Lemma Inv_sort_out terminal known device l s dirs l' s' :
  (∀ tx, tx ∉ known → terminal !! tx = None → artifact_may_go tx) → Inv s →
  foldl (sort_out_tx terminal known device) (l, s) dirs = (l', s') →
  Inv s' ∧ ∀ p, p ∈ l' → p ∈ l ∨ terminal !! p.2 = Some p.1.
Proof.
  intros Hgo. revert l s. induction dirs as [|tx dirs IH]; intros l s Hs; simpl.
  { intros [= <- <-]. auto. }
  case_bool_decide; [by apply IH|]. destruct (negb (seen _ _)); [by apply IH|].
  destruct (terminal !! tx) as [u|] eqn:Ht.
  - intros [Hi Hl]%IH; [|done]. split; [done|]. intros p [Hp|]%Hl; [|by right].
    rewrite elem_of_app, list_elem_of_singleton in Hp. destruct Hp as [|Hp]; [by left|].
    right. by subst p.
  - case_decide; intros [Hi Hl]%IH; [done..| |]; [by split|]. apply Inv_remove_artifact; auto.
Qed.

Lemma Inv_prune terminal known max s :
  (∀ r, r ∈ terminal → is_terminal_phase (phase r) = true → artifact_may_go (tx_id r)) →
  (∀ tx, tx ∉ known → artifact_may_go tx) → Inv s →
  Inv (prune_artifacts_per_device terminal known max s).
Proof.
  intros Hterm Hgo Hs. unfold prune_artifacts_per_device. case_match; [done|].
  set (by_tx := bt_collect _). apply Inv_for_devices; [done|]. clear s Hs. intros device s Hs.
  unfold prune_device. simpl. case_bool_decide; [done|]. destruct (foldl _ _ _) as [l s1] eqn:Hf.
  apply Inv_sort_out in Hf as [Hs1 Hl]; [|by auto|done]. apply Inv_foldl; [done|].
  intros [u tx] s' Hin Hs'. case_match; [|done]. apply Inv_remove_artifact; [|done].
  apply (subseteq_drop max) in Hin. unfold newest_first in Hin.
  rewrite elem_of_reverse, !elem_of_sort_by_key in Hin. apply Hl in Hin as [|Hin]; [set_solver|].
  simpl in Hin. subst by_tx. apply bt_collect_Some, list_elem_of_fmap in Hin as (r & [= -> ->] & Hr).
  apply list_elem_of_filter in Hr as [? ?]. by apply Hterm.
Qed.
(* ===== verification/Alerts.v ===== *)
(** * Alerts (src/telemetry/alerts.rs, src/worker/operation_alerts.rs,
      src/api/alert_lifecycle.rs, src/api/operation_alerts.rs)

    Operation summaries that need attention become alerts.  A worker delivers those whose
    key is not in a checkpoint to a sink and then extends the checkpoint; operators move an
    alert through its life cycle, on the books of the product audit log; a listing joins
    the sink's file with the life cycle records.

    The clock is an argument.  Paths name files of one directory. *)
From S2P Require Export AdminOps.

(** ** A file that holds one value *)

Section value_file.
Context (o : FsOracle) {A : Type} (codec : Codec A) (path : string) (empty : A).
Context (io_error parse_error serialize_error : string → UnderlayError).

(** [if !path.exists() { return Ok(default) } read_to_string; from_str] *)
Definition read_value : ST UnderlayError Fs A :=
  s ← st_get;
  if negb (exists_file o path s) then mret empty else
  payload ← map_io io_error (read_to_string o path);
  st_lift (map_err parse_error (decode codec payload)).
(** [to_vec_pretty; atomic_write] *)
Definition write_value (a : A) : ST UnderlayError Fs unit :=
  payload ← st_lift (map_err serialize_error (encode codec a));
  atomic_write o path payload io_error.

Definition value_holds (s : Fs) (a : A) : Prop :=
  match fs_files s !! path with
  | None => a = empty
  | Some text => decode codec text = Ok a
  end.

Lemma read_value_spec `{!StatsWork o} s a r s' :
  value_holds s a → read_value s = (r, s') → value_holds s' a ∧ ∀ b, r = Ok b → b = a.
Proof using Type.
  clear serialize_error. unfold value_holds, read_value. unfold mbind at 1, ST_bind at 1, st_get at 1.
  rewrite (exists_file_works o). unfold read_to_string, read_file, map_io, syscall,
    mbind, ST_bind, st_get, st_lift, mret, ST_ret.
  destruct (fs_files s !! path) as [text|] eqn:Hf; simpl.
  2:{ intros -> [= <- <-]. rewrite Hf. naive_solver. }
  intros Ht. destruct (io_fault o (fs_calls s)); simpl; [intros [= <- <-]; simpl; rewrite Hf; naive_solver|].
  rewrite Hf. simpl. destruct (is_utf8 (bytes text)); simpl; intros [= <- <-]; simpl; rewrite Hf;
    [rewrite Ht|]; naive_solver.
Qed.
Lemma write_value_spec s a b r s' :
  codec_round_trip codec → value_holds s a → write_value b s = (r, s') →
  value_holds s' b ∨ is_ok r = false ∧ value_holds s' a.
Proof using Type.
  clear parse_error. intros Hc Hs. unfold write_value, mbind, ST_bind, st_lift.
  destruct (encode codec b) as [text|e] eqn:He; simpl; [|intros [= <- <-]; by right].
  apply Hc in He. intros (_ & _ & Hw)%atomic_write_spec. unfold value_holds in *.
  destruct r as [[]|e]; [destruct Hw as [_ ->]; by left|].
  destruct Hw as [->| ->]; [by left|by right].
Qed.
End value_file.
Arguments value_holds {A} _ _ _ _ _.

Module Alerts.

(** ** src/telemetry/alerts.rs *)

Inductive OperationAlertSeverity := Warning | Critical.
#[export] Instance OperationAlertSeverity_eq_dec : EqDecision OperationAlertSeverity.
Proof. solve_decision. Defined.
(** C26. The runtime supervises its workers.  Whatever tasks end in whatever order before the
    shutdown: no worker runs twice at a time; a configured worker is running exactly when
    each time it ended it had panicked, so a worker that returned, with a report or with an
    error, is not started again; the restarts of a worker are counted; a restart waits
    between 100 milliseconds and 5 seconds; and each failed end is one error of the
    report. *)
Theorem runtime_supervises specs history s :
  NoDup specs → supervised specs history s →
  NoDup (running s) ∧
  (∀ k, k ∈ running s ↔ k ∈ specs ∧ ∀ joined, (k, joined) ∈ history → panics joined = true) ∧
  (∀ k, default 0%N (rt_attempts s !! k) = N.min (N.of_nat (panic_count k history)) U32_MAX) ∧
  (∀ k delay, (k, Some delay) ∈ rt_tasks s → (100 ≤ delay ≤ 5000)%N) ∧
  length (worker_errors (rt_report s)) = length (filter (λ x, fails x.2 = true) history).
Proof.
  intros Hspecs Hsup. cut (tidy specs history s); [by intros []|].
  induction Hsup as [|history s i k delay joined Hsup IH Hi Hends].
  - split; unfold running; simpl; [by rewrite <-list_fmap_compose, list_fmap_id| |done| |done].
    + intros k. rewrite <-list_fmap_compose, list_fmap_id. set_solver.
    + intros k delay Hin. apply list_elem_of_fmap in Hin as (x & [=] & _).
  - assert (k ∈ specs) as Hk.
    { apply (tidy_running _ _ _ IH). unfold running. apply list_elem_of_fmap.
      exists (k, delay). split; [done|]. by eapply list_elem_of_lookup_2. }
    destruct joined as [outcome|err]; simpl.
    + destruct Hends as (panicked & failed & Hout).
      pose proof (record_worker_outcome_spec outcome (rt_report s)) as [Hr Hlen].
      destruct (record_worker_outcome outcome (rt_report s)) as [restart report]. simpl in *.
      rewrite Hout in Hr, Hlen. destruct panicked.
      * assert (failed = true) as -> by (destruct outcome as [[]|[]|[]|[]|[]|[]|[]|]; by simplify_eq/=).
        subst restart. rewrite decide_True by done.
        apply (tidy_restarted _ _ _ _ _ delay); [done..|simpl; by rewrite Hout|simpl; by rewrite Hout|lia].
      * subst restart. apply (tidy_gone _ _ _ _ _ delay); [done|done|simpl; by rewrite Hout|].
        simpl. rewrite Hout, Hlen. by destruct failed.
    + apply (tidy_gone _ _ _ _ _ delay); [done..|]. unfold record_worker_join_error.
      destruct (rt_report s). simpl. by rewrite length_app.
Qed.

Module RuntimeSample.
Definition workers : list RuntimeWorkerKind := [KJournalGc; KDriftAudit].
Definition crash : Joined := JoinOk (ODriftAudit (Panicked "boom")).
Definition refused : Joined := JoinOk (OJournalGc (Finished (Err (Internal "disk full")))).
Definition final : RuntimeState := on_joined workers 0 refused (on_joined workers 1 crash (start workers)).
Lemma sample_supervised : supervised workers [(KDriftAudit, crash); (KJournalGc, refused)] final.
Proof.
  apply (supervised_joined _ [(KDriftAudit, crash)] _ 0 KJournalGc None).
  - apply (supervised_joined _ [] _ 1 KDriftAudit None); [constructor|done|by do 2 eexists].
  - reflexivity.
  - by do 2 eexists.
Qed.
End RuntimeSample.

Lemma runtime_supervises_witness :
  KDriftAudit ∈ running RuntimeSample.final ∧ KJournalGc ∉ running RuntimeSample.final.
Proof.
  destruct (runtime_supervises RuntimeSample.workers
    [(KDriftAudit, RuntimeSample.crash); (KJournalGc, RuntimeSample.refused)] RuntimeSample.final)
    as (_ & Hrun & _).
  - by apply (bool_decide_unpack _).
  - exact RuntimeSample.sample_supervised.
  - split.
    + apply Hrun. split; [set_solver|]. intros joined Hj.
      repeat (apply elem_of_cons in Hj as [[= ->]|Hj]; [reflexivity|] || apply elem_of_cons in Hj as [[=]|Hj]).
      set_solver.
    + intros [_ Hall]%Hrun. specialize (Hall RuntimeSample.refused ltac:(set_solver)). discriminate Hall.
Defined.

== Problem statement ==
Write out the listing's lines exactly, from its first line through the line that contains "unfold prune_device. simpl.", and stop there.

== Task response ==
Lemma Inv_sort_out terminal known device l s dirs l' s' :
  (∀ tx, tx ∉ known → terminal !! tx = None → artifact_may_go tx) → Inv s →
  foldl (sort_out_tx terminal known device) (l, s) dirs = (l', s') →
  Inv s' ∧ ∀ p, p ∈ l' → p ∈ l ∨ terminal !! p.2 = Some p.1.
Proof.
  intros Hgo. revert l s. induction dirs as [|tx dirs IH]; intros l s Hs; simpl.
  { intros [= <- <-]. auto. }
  case_bool_decide; [by apply IH|]. destruct (negb (seen _ _)); [by apply IH|].
  destruct (terminal !! tx) as [u|] eqn:Ht.
  - intros [Hi Hl]%IH; [|done]. split; [done|]. intros p [Hp|]%Hl; [|by right].
    rewrite elem_of_app, list_elem_of_singleton in Hp. destruct Hp as [|Hp]; [by left|].
    right. by subst p.
  - case_decide; intros [Hi Hl]%IH; [done..| |]; [by split|]. apply Inv_remove_artifact; auto.
Qed.

Lemma Inv_prune terminal known max s :
  (∀ r, r ∈ terminal → is_terminal_phase (phase r) = true → artifact_may_go (tx_id r)) →
  (∀ tx, tx ∉ known → artifact_may_go tx) → Inv s →
  Inv (prune_artifacts_per_device terminal known max s).
Proof.
  intros Hterm Hgo Hs. unfold prune_artifacts_per_device. case_match; [done|].
  set (by_tx := bt_collect _). apply Inv_for_devices; [done|]. clear s Hs. intros device s Hs.
  unfold prune_device. simpl. case_bool_decide; [done|]. destruct (foldl _ _ _) as [l s1] eqn:Hf.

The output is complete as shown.